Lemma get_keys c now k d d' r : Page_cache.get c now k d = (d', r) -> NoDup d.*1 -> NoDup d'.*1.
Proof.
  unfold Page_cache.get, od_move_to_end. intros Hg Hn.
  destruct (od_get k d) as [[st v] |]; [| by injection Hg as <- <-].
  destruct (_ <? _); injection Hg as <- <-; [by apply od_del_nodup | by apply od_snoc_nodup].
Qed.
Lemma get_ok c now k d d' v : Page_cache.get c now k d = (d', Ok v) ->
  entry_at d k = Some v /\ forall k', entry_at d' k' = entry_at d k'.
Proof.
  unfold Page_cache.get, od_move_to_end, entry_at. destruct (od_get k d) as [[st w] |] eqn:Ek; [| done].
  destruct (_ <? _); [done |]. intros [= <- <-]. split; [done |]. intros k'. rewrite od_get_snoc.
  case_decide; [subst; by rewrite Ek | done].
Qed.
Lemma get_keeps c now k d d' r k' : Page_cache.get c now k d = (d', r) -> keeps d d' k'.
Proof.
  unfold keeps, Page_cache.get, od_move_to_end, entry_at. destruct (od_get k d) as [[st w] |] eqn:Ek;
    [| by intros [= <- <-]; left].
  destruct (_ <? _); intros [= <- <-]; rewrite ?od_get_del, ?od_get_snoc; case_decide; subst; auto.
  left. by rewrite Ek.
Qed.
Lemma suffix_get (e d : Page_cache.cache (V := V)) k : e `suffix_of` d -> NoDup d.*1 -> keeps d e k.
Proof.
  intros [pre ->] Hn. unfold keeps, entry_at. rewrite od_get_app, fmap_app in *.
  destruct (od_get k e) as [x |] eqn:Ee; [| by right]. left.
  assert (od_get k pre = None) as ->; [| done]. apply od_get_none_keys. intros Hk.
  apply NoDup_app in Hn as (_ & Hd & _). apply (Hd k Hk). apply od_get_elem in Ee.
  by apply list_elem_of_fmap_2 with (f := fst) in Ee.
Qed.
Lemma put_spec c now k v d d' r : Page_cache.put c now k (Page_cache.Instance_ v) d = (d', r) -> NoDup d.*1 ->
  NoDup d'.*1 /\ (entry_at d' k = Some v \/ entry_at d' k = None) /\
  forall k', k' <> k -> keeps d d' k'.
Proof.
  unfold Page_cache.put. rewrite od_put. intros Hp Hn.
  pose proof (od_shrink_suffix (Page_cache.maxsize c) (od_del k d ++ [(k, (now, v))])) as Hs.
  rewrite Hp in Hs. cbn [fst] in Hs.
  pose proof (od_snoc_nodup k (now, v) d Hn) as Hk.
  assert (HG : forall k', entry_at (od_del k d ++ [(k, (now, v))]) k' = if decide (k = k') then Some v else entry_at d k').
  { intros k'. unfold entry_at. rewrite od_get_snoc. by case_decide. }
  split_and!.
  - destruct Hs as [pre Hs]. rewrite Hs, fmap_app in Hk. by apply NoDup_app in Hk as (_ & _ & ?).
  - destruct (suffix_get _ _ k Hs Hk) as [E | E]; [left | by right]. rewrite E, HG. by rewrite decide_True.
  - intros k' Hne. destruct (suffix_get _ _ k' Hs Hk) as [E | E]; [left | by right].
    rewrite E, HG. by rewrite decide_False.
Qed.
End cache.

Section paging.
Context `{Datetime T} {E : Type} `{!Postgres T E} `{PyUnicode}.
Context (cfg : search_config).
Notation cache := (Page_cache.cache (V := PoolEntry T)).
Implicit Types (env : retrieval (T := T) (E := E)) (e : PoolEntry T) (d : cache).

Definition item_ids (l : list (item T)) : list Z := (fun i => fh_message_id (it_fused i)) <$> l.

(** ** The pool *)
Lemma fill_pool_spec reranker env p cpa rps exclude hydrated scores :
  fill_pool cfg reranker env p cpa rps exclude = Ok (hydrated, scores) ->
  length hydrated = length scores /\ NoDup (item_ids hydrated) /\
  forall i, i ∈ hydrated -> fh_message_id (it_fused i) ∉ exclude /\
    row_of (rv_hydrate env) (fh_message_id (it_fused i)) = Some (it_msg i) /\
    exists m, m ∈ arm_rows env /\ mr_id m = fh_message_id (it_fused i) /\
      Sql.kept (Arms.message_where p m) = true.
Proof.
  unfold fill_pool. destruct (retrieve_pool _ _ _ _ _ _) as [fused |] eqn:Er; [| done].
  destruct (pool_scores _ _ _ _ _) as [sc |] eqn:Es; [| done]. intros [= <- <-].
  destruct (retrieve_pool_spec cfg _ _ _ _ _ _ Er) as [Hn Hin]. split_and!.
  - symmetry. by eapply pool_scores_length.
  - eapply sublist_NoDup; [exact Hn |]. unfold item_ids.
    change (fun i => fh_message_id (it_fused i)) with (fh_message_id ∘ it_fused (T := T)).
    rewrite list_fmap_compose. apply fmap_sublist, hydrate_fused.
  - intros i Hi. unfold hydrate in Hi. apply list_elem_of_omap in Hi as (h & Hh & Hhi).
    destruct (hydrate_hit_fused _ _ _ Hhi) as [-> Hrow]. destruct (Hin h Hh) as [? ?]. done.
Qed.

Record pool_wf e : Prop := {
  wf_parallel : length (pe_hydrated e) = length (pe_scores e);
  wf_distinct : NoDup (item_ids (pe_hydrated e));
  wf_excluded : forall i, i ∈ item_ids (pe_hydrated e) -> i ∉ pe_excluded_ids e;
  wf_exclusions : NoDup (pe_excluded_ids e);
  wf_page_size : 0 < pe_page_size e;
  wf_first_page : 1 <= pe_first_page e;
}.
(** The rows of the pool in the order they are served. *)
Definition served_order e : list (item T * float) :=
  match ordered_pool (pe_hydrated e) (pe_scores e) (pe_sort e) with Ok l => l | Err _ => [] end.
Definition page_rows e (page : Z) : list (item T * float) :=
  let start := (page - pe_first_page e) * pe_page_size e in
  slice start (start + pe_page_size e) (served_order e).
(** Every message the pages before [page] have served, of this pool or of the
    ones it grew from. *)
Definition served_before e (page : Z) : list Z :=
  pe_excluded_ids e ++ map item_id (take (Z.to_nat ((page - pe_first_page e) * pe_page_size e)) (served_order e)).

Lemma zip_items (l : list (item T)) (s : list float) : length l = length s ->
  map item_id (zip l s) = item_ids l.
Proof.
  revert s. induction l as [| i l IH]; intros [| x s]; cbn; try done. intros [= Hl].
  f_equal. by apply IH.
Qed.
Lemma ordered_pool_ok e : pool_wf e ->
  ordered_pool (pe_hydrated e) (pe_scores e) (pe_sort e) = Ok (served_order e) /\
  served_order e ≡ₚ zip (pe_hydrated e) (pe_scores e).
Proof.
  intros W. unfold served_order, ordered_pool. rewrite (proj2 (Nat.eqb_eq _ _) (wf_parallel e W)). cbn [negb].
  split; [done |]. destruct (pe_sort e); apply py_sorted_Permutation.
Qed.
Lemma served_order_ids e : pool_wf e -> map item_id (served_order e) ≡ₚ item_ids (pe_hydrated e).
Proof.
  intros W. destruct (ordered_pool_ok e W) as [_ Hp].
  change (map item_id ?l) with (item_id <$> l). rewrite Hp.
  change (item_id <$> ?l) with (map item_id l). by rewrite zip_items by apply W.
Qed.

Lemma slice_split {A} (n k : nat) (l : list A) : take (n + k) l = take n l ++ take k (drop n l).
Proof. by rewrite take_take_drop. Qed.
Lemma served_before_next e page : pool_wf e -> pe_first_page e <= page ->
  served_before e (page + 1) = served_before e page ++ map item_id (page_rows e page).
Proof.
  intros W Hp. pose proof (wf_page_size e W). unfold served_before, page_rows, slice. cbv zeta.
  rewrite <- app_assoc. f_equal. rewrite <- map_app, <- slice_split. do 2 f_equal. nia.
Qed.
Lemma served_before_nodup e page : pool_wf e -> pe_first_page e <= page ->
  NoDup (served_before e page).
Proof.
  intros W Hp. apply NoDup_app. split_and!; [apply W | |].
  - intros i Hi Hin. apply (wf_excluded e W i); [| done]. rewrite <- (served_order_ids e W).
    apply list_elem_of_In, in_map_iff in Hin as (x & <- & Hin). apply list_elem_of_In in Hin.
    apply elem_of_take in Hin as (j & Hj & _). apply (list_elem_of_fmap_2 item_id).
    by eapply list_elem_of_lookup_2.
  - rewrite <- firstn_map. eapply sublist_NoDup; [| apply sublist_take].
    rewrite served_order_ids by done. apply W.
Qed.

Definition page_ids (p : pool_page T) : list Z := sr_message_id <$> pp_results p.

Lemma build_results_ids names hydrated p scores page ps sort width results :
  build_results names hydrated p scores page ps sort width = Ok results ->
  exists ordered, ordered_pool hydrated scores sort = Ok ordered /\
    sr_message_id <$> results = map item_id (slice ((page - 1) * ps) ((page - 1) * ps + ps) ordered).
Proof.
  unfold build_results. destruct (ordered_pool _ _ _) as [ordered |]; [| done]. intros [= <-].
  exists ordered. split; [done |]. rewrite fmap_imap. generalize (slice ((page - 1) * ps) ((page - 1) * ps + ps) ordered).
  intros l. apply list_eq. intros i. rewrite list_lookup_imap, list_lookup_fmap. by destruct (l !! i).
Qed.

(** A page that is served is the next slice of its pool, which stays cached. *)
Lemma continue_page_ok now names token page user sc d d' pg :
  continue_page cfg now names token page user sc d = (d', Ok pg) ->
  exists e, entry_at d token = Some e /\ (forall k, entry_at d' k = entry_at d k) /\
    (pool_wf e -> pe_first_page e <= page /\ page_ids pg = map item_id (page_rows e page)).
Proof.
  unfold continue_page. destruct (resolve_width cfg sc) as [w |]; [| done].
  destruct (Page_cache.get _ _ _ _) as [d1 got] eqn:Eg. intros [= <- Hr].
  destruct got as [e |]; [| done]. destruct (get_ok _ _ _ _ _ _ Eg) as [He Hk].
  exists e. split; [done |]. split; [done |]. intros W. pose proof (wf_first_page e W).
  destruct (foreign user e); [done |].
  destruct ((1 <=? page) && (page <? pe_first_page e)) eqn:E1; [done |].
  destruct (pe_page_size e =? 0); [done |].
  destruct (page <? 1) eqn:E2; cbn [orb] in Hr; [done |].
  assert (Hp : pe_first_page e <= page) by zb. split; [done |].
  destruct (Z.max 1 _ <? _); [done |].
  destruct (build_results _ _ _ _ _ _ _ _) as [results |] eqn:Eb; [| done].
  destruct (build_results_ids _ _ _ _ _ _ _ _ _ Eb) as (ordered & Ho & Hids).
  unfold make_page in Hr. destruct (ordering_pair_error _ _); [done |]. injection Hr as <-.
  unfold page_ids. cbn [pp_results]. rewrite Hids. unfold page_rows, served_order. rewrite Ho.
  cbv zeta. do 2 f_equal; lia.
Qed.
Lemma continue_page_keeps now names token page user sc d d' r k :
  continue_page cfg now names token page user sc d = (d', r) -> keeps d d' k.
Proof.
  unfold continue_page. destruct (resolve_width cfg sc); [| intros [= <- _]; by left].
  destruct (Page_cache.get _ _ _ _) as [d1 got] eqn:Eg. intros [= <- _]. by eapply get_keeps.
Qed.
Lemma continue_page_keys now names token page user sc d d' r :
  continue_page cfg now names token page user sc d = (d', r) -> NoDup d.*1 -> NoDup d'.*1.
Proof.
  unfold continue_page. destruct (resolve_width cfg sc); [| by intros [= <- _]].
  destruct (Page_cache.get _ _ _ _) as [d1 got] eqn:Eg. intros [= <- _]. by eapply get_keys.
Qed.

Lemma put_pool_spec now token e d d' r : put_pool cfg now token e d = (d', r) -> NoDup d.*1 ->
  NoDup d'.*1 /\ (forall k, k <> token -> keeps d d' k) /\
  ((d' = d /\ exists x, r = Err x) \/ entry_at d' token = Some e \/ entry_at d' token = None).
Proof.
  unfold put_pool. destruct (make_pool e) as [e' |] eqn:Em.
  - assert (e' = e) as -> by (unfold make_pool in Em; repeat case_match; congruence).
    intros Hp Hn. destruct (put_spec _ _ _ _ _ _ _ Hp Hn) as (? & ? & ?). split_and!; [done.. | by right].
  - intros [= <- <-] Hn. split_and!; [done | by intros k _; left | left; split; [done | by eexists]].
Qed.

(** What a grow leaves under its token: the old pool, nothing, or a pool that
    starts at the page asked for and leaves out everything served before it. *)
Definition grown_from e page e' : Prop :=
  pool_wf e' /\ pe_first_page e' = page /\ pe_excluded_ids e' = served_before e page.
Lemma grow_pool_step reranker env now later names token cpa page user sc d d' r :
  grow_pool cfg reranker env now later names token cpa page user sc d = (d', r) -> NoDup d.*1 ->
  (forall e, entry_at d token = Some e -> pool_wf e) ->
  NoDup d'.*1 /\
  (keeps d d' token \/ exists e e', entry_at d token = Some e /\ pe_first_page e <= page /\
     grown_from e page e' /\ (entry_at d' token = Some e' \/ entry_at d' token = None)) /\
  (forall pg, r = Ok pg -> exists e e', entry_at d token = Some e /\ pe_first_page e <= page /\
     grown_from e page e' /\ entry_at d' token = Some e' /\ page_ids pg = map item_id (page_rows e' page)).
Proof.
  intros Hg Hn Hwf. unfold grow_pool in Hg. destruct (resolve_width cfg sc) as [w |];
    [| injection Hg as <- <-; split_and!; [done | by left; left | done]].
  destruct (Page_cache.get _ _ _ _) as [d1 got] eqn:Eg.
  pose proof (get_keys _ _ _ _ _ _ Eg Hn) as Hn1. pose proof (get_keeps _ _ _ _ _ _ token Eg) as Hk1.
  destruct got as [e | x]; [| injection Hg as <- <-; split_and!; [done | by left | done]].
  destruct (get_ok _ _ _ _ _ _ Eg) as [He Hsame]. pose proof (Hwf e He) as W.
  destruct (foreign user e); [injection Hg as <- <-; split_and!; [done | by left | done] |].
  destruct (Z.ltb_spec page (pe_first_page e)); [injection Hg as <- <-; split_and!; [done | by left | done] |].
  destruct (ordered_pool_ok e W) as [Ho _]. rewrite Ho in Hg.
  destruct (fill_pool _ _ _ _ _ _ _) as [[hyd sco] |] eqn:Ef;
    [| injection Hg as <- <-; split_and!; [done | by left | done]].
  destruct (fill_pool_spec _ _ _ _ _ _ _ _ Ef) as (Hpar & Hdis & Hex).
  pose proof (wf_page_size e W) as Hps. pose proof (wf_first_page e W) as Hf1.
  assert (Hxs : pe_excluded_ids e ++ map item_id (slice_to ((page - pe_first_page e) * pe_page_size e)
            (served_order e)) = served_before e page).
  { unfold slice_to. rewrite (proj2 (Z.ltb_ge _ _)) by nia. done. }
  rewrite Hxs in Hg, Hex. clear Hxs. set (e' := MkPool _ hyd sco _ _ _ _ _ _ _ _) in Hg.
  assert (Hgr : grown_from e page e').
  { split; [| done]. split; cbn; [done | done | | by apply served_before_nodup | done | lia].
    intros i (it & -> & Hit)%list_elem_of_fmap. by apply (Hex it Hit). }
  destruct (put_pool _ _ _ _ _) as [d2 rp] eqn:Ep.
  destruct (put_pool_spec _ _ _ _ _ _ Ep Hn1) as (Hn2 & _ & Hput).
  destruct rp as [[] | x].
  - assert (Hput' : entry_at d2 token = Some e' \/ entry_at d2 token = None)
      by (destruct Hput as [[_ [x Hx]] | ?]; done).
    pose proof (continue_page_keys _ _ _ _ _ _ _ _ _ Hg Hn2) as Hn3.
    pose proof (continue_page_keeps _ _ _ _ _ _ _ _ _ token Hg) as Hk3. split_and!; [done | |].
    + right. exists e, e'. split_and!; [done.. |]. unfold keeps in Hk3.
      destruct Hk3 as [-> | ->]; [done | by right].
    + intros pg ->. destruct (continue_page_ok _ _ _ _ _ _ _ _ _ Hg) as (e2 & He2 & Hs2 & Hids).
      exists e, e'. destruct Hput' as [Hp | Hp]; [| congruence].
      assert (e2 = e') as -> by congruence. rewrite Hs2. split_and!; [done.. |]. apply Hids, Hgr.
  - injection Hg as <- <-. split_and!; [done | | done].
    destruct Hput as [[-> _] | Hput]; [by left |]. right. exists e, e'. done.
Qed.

* * * * *

**Exercise**.
Of the lines above, output exactly those from the line bearing "cbv zeta. do 2 f_equal; lia." through the line bearing "pool_wf e' /\", inclusive.

**Task solution**.
  cbv zeta. do 2 f_equal; lia.
Qed.
Lemma continue_page_keeps now names token page user sc d d' r k :
  continue_page cfg now names token page user sc d = (d', r) -> keeps d d' k.
Proof.
  unfold continue_page. destruct (resolve_width cfg sc); [| intros [= <- _]; by left].
  destruct (Page_cache.get _ _ _ _) as [d1 got] eqn:Eg. intros [= <- _]. by eapply get_keeps.
Qed.
Lemma continue_page_keys now names token page user sc d d' r :
  continue_page cfg now names token page user sc d = (d', r) -> NoDup d.*1 -> NoDup d'.*1.
Proof.
  unfold continue_page. destruct (resolve_width cfg sc); [| by intros [= <- _]].
  destruct (Page_cache.get _ _ _ _) as [d1 got] eqn:Eg. intros [= <- _]. by eapply get_keys.
Qed.

Lemma put_pool_spec now token e d d' r : put_pool cfg now token e d = (d', r) -> NoDup d.*1 ->
  NoDup d'.*1 /\ (forall k, k <> token -> keeps d d' k) /\
  ((d' = d /\ exists x, r = Err x) \/ entry_at d' token = Some e \/ entry_at d' token = None).
Proof.
  unfold put_pool. destruct (make_pool e) as [e' |] eqn:Em.
  - assert (e' = e) as -> by (unfold make_pool in Em; repeat case_match; congruence).
    intros Hp Hn. destruct (put_spec _ _ _ _ _ _ _ Hp Hn) as (? & ? & ?). split_and!; [done.. | by right].
  - intros [= <- <-] Hn. split_and!; [done | by intros k _; left | left; split; [done | by eexists]].
Qed.

(** What a grow leaves under its token: the old pool, nothing, or a pool that
    starts at the page asked for and leaves out everything served before it. *)
Definition grown_from e page e' : Prop :=
  pool_wf e' /\ pe_first_page e' = page /\ pe_excluded_ids e' = served_before e page.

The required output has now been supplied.